Elizabeth knew how to get things done. She often delivered some of her baked goods to the appropriate newspaper staff, along with that valuable item about the Faith, in order to enhance the likelihood of the item being published.


            The articles reveal her interest in and commitment to the affairs of the Faith. Here are some examples. The assassination of Count Folke Bernadotte (a nephew of the King of Sweden) in Jerusalem in September, 1948, where he was working to settle the Arab-Israeli dispute on behalf of the United Nations, provoked Elizabeth to write a letter about his death that appeared in Tacoma’s daily paper, The News Tribune. She writes several paragraphs condemning the senseless violence, and concludes by mentioning Bahá’u’lláh and quoting briefly from His Writings. Another example: the society column of the Tacoma newspaper for October 18, 1949, relates that the 130th anniversary of the Birth of the Báb will be held at her home on Thursday at 8 p.m. at 414 South Tacoma Avenue.  Also: The News Tribune’s June 6, 1955 edition carries an article about Elizabeth, as secretary of the Tacoma Bahá’ís, writing a letter to President Eisenhower asking him to use his influence to prevent further persecutions of Bahá’ís in Iran.  Many newspaper articles announce local holy day observances and guest speakers, and there are occasional letters to the editor by Elizabeth.

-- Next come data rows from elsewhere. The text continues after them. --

Lemma parse_chars_unicode_escape c rest :
  c < 65536 ->
  parse_chars (unicode_escape c ++ rest) = cons_char c (parse_chars rest).
Proof.
  intros Hc. unfold unicode_escape. cbn [app parse_chars].
  change (92 =? 34) with false. change (92 =? 92) with true.
  change (117 =? 117) with true. cbv iota.
  now rewrite hex4_unicode_escape.
Qed.

Lemma parse_chars_plain c rest :
  c <> 34 -> c <> 92 -> 32 <= c ->
  parse_chars (c :: rest) = cons_char c (parse_chars rest).
Proof.
  intros. cbn [parse_chars]. cases_N; try lia. reflexivity.
Qed.

Lemma parse_chars_quote_unit c rest :
  parse_chars (quote_unit c ++ rest) = cons_char c (parse_chars rest).
Proof.
  unfold quote_unit, is_high, is_low.
  cases_N; subst; try reflexivity; simpl orb; cbv iota;
    try (apply parse_chars_unicode_escape; lia);
    apply parse_chars_plain; lia.
Qed.

Lemma parse_chars_pair c d rest :
  is_high c = true -> is_low d = true ->
  parse_chars (c :: d :: rest) = cons_char c (cons_char d (parse_chars rest)).
Proof.
  unfold is_high, is_low. intros Hc Hd.
  apply andb_prop in Hc as [Hc1 Hc2]. apply andb_prop in Hd as [Hd1 Hd2].
  apply N.leb_le in Hc1, Hc2, Hd1, Hd2.
  rewrite !parse_chars_plain by lia. reflexivity.
Qed.

(** The parser reads back every string that QuoteJSONString wrote, up to
    its closing quote. *)
Lemma parse_chars_quote_units_le n : forall s rest,
  (length s <= n)%nat ->
  parse_chars (quote_units s ++ 34 :: rest) = Some (s, rest).
Proof.
  induction n as [|n IH]; intros s rest Hlen.
  - destruct s; [reflexivity | simpl in Hlen; lia].
  - destruct s as [|c s']; [reflexivity|].
    simpl in Hlen. cbn [quote_units].
    destruct (is_high c) eqn:Hc.
    + destruct s' as [|d s''].
      * rewrite parse_chars_quote_unit. reflexivity.
      * destruct (is_low d) eqn:Hd.
        -- cbn [app]. rewrite parse_chars_pair by assumption.
           simpl in Hlen. rewrite IH by lia. reflexivity.
        -- rewrite <- app_assoc, parse_chars_quote_unit, IH by lia.
           reflexivity.
    + rewrite <- app_assoc, parse_chars_quote_unit, IH by lia. reflexivity.
Qed.

Lemma parse_chars_quote_units s rest :
  parse_chars (quote_units s ++ 34 :: rest) = Some (s, rest).
Proof. apply (parse_chars_quote_units_le (length s)). lia. Qed.

Lemma parse_value_string fuel v rest :
  parse_value (S fuel) (quote v ++ rest) = Ok (JStr v, rest).
Proof.
  unfold quote. cbn [app parse_value skip_ws].
  change (is_ws 34) with false. change (34 =? 34) with true. cbv iota.
  rewrite <- app_assoc. cbn [app].
  now rewrite parse_chars_quote_units.
Qed.

(** One member [k:v] with a string value, followed by [d], a comma or the
    closing brace. *)
Lemma parse_members_step fuel acc k v d rest :
  is_ws d = false ->
  parse_members (S (S fuel)) acc (quote k ++ 58 :: quote v ++ d :: rest) =
    if d =? 44 then parse_members (S fuel) (obj_set k (JStr v) acc) rest
    else if d =? 125 then Ok (JObj (obj_set k (JStr v) acc), rest)
    else Malformed.
Proof.
  intros Hd. unfold quote at 1. cbn [app parse_members skip_ws].
  change (is_ws 34) with false. change (34 =? 34) with true. cbv iota.
  rewrite <- app_assoc. cbn [app]. rewrite parse_chars_quote_units.
  cbn [skip_ws]. change (is_ws 58) with false.
  change (58 =? 58) with true. cbv iota.
  rewrite parse_value_string. cbn [skip_ws]. rewrite Hd. reflexivity.
Qed.

Lemma parse_members_strings ps : forall fuel acc rest,
  all_strings ps -> ps <> [] -> (length ps < fuel)%nat ->
  parse_members fuel acc (members stringify ps ++ 125 :: rest) =
    Ok (JObj (create_all ps acc), rest).
Proof.
  induction ps as [|[k x] ps IH]; intros fuel acc rest Hall Hne Hfuel;
    [congruence|].
  apply Forall_cons in Hall as [[v Hv] Hall]. simpl in Hv. subst x.
  destruct fuel as [|[|fuel]]; simpl in Hfuel; try lia.
  destruct ps as [|p ps].
  - cbn [members stringify app]. rewrite <- app_assoc. cbn [app].
    rewrite parse_members_step by reflexivity. reflexivity.
  - change (members stringify ((k, JStr v) :: p :: ps))
      with (quote k ++ 58 :: quote v ++ 44 :: members stringify (p :: ps)).
    repeat (rewrite <- app_assoc; cbn [app]).
    rewrite parse_members_step by reflexivity.
    change (44 =? 44) with true. cbv iota.
    rewrite IH; [reflexivity | assumption | discriminate | simpl in *; lia].
Qed.

Lemma length_members ps :
  (length ps <= length (members stringify ps))%nat.
Proof.
  induction ps as [|[k x] [|p ps] IH]; [simpl; lia | |].
  - cbn [members]. unfold quote. rewrite length_app. simpl. lia.
  - change (members stringify ((k, x) :: p :: ps))
      with (quote k ++ 58 :: stringify x ++ 44 :: members stringify (p :: ps)).
    rewrite length_app. cbn [length]. rewrite length_app. cbn [length].
    change (length (p :: ps)) with (S (length ps)) in *. lia.
Qed.

Lemma members_head ps :
  ps <> [] -> exists t, members stringify ps = 34 :: t.
Proof.
  destruct ps as [|[k x] [|p ps]]; [congruence | |]; intros _;
    unfold members, quote; cbn [app]; eauto.
Qed.

(** [JSON.parse(JSON.stringify(o))] for an object [o] whose properties
    are all strings: the properties come back, created in order. *)
Lemma JSON_parse_stringify_strings ps :
  all_strings ps ->
  JSON_parse (stringify (JObj ps)) = Some (JObj (create_all ps [])).
Proof.
  intros Hall. unfold JSON_parse, parse_text.
  destruct ps as [|p ps]; [reflexivity|].
  cbn [stringify].
  destruct (members_head (p :: ps)) as [t Ht]; [discriminate|].
  pose proof (length_members (p :: ps)) as Hlen.
  set (text := 123 :: members stringify (p :: ps) ++ [125]).
  replace (2 * length text + 1)%nat with (S (2 * length text)) by lia.
  assert (Hfuel : (length (p :: ps) < 2 * length text)%nat).
  { subst text. cbn [length]. rewrite length_app. cbn [length] in *. lia. }
  unfold text at 2. cbn [parse_value skip_ws]. change (is_ws 123) with false. cbv iota.
  change (123 =? 34) with false. change (123 =? 91) with false.
  change (123 =? 123) with true. cbv iota.
  rewrite Ht at 1. cbn [app skip_ws]. change (is_ws 34) with false.
  cbv iota. change (34 =? 125) with false. cbv iota.
  now rewrite parse_members_strings.
Qed.

(** *** The parser never runs out of fuel *)

Lemma skip_ws_length s t : skip_ws s = t -> (length t <= length s)%nat.
Proof.
  intros <-. induction s as [|c s IH]; [reflexivity|].
  cbn [skip_ws]. destruct (is_ws c); cbn [length]; lia.
Qed.

Lemma cons_char_Some c o x r :
  cons_char c o = Some (x, r) -> exists x', o = Some (x', r).
Proof. destruct o as [[x' r']|]; [|discriminate]. intros [= _ <-]. eauto. Qed.

Lemma parse_chars_length_le n : forall s x r,
  (length s <= n)%nat -> parse_chars s = Some (x, r) ->
  (length r < length s)%nat.
Proof.
  induction n as [|n IH]; intros s x r Hn H.
  - destruct s; [discriminate | simpl in Hn; lia].
  - destruct s as [|c s]; [discriminate|].
    cbn [parse_chars] in H. cbn [length] in *.
    destruct (c =? 34); [injection H as _ <-; lia|].
    destruct (c =? 92).
    + destruct s as [|e s]; [discriminate|]. cbn [length] in *.
      destruct (e =? 117).
      * destruct s as [|h1 [|h2 [|h3 [|h4 s]]]]; try discriminate.
        destruct (hex4 h1 h2 h3 h4); [|discriminate].
        apply cons_char_Some in H as [x' H]. cbn [length] in *.
        apply IH in H; lia.
      * destruct (unescape e); [|discriminate].
        apply cons_char_Some in H as [x' H]. apply IH in H; lia.
    + destruct (c <? 32); [discriminate|].
      apply cons_char_Some in H as [x' H]. apply IH in H; lia.
Qed.

Lemma parse_chars_length s x r :
  parse_chars s = Some (x, r) -> (length r < length s)%nat.
Proof. apply (parse_chars_length_le (length s)). lia. Qed.

Lemma strip_prefix_length p : forall s r,
  strip_prefix p s = Some r -> (length r + length p = length s)%nat.
Proof.
  induction p as [|a p IH]; intros s r H.
  - injection H as <-. simpl. lia.
  - destruct s as [|b s]; [discriminate|]. cbn [strip_prefix] in H.
    destruct (a =? b); [|discriminate]. apply IH in H. simpl. lia.
Qed.

Lemma digits_length s ds r :
  digits s = (ds, r) -> (length r <= length s)%nat.
Proof.
  revert ds r. induction s as [|c s IH]; intros ds r H.
  - injection H as _ <-. reflexivity.
  - cbn [digits] in H. destruct (is_digit c).
    + destruct (digits s) as [ds' r'] eqn:E. injection H as _ <-.
      specialize (IH _ _ eq_refl). simpl. lia.
    + injection H as _ <-. lia.
Qed.

Lemma lex_int_length s i r :
  lex_int s = Some (i, r) -> (length r < length s)%nat.
Proof.
  destruct s as [|c s]; [discriminate|]. cbn [lex_int].
  destruct (c =? 48); [intros [= _ <-]; simpl; lia|].
  destruct (is_digit c); [|discriminate].
  destruct (digits s) as [ds r'] eqn:E. intros [= _ <-].
  apply digits_length in E. simpl. lia.
Qed.

Lemma lex_frac_length s f r :
  lex_frac s = Some (f, r) -> (length r <= length s)%nat.
Proof.
  destruct s as [|c s]; [intros [= _ <-]; reflexivity|]. cbn [lex_frac].
  destruct (c =? 46); [|intros [= _ <-]; lia].
  destruct (digits s) as [[|d ds] r'] eqn:E; [discriminate|].
  intros [= _ <-]. apply digits_length in E. simpl. lia.
Qed.

Lemma lex_exp_length s e r :
  lex_exp s = Some (e, r) -> (length r <= length s)%nat.
Proof.
  destruct s as [|c s]; [intros [= _ <-]; reflexivity|]. cbn [lex_exp].
  destruct ((c =? 101) || (c =? 69)); [|intros [= _ <-]; lia].
  destruct s as [|d s].
  - cbn [digits]. discriminate.
  - destruct ((d =? 43) || (d =? 45)).
    + destruct (digits s) as [[|x ds] r'] eqn:E; [discriminate|].
      intros [= _ <-]. apply digits_length in E. simpl. lia.
    + destruct (digits (d :: s)) as [[|x ds] r'] eqn:E; [discriminate|].
      intros [= _ <-]. apply digits_length in E. simpl in *. lia.
Qed.

Lemma lex_number_length s lx r :
  lex_number s = Some (lx, r) -> (length r < length s)%nat.
Proof.
  unfold lex_number.
  set (head := match s with
               | c :: r0 => if c =? 45 then ([45], r0) else ([], s)
               | [] => ([], s)
               end).
  assert (Hhead : (length head.2 <= length s)%nat).
  { subst head. destruct s as [|c s]; [reflexivity|].
    destruct (c =? 45); simpl; lia. }
  destruct head as [sign s1]. cbn [snd] in Hhead.
  destruct (lex_int s1) as [[i s2]|] eqn:E1; [|discriminate].
  destruct (lex_frac s2) as [[f s3]|] eqn:E2; [|discriminate].
  destruct (lex_exp s3) as [[e s4]|] eqn:E3; [|discriminate].
  intros [= _ <-].
  apply lex_int_length in E1. apply lex_frac_length in E2.
  apply lex_exp_length in E3. lia.
Qed.

Ltac break_in H :=
  repeat match type of H with
    | context [match ?x with _ => _ end] => destruct x eqn:?
    end.

Ltac length_facts :=
  repeat match goal with
    | H : skip_ws _ = _ |- _ => apply skip_ws_length in H
    | H : parse_chars _ = Some _ |- _ => apply parse_chars_length in H
    | H : strip_prefix _ _ = Some _ |- _ =>
        apply strip_prefix_length in H; simpl in H
    | H : lex_number _ = Some _ |- _ => apply lex_number_length in H
    end;
  cbn [length] in *.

            She was not reluctant to defend her beloved homeland. Elizabeth was proud of her Swedish heritage. A letter to the editor appears in the August 3, 1949 Tacoma newspaper in which she defends her country against a perceived slight by an Anthony J. Corvin, made in another letter to the editor that appeared in the July 27 edition. The nature of the insult is not clear; apparently he said something uncomplimentary about the Italians, Irish, Jews, Slavs, and the Swedish people. Elizabeth was shocked, however, and her  proud defense is stirring, praising the Swedes’ cleanliness, healthful habits, thrift, and fresh food: “I was told in Chicago that travelers in Sweden found smorgasbord out of this world and parks very clean. You don’t have nerve to throw your cigaret in the parks. Swedish people don’t like installments on automobiles so they go bicycling. If you go to Stockholm, you find the 91-year-old King bicycling.”; and “Where in Sweden will you find vermin-ridden huts and sour soups.”  She concludes her patriotic defense by appealing to universal brotherhood, stating that “I am looking for a universal language, one common script, the unity of thought in world’s undertakings, the unity of religion, the unity of nations, the unity of races, making of all that dwell on earth, peoples and kindreds of one race.” That plain spokenness was characteristic of Elizabeth.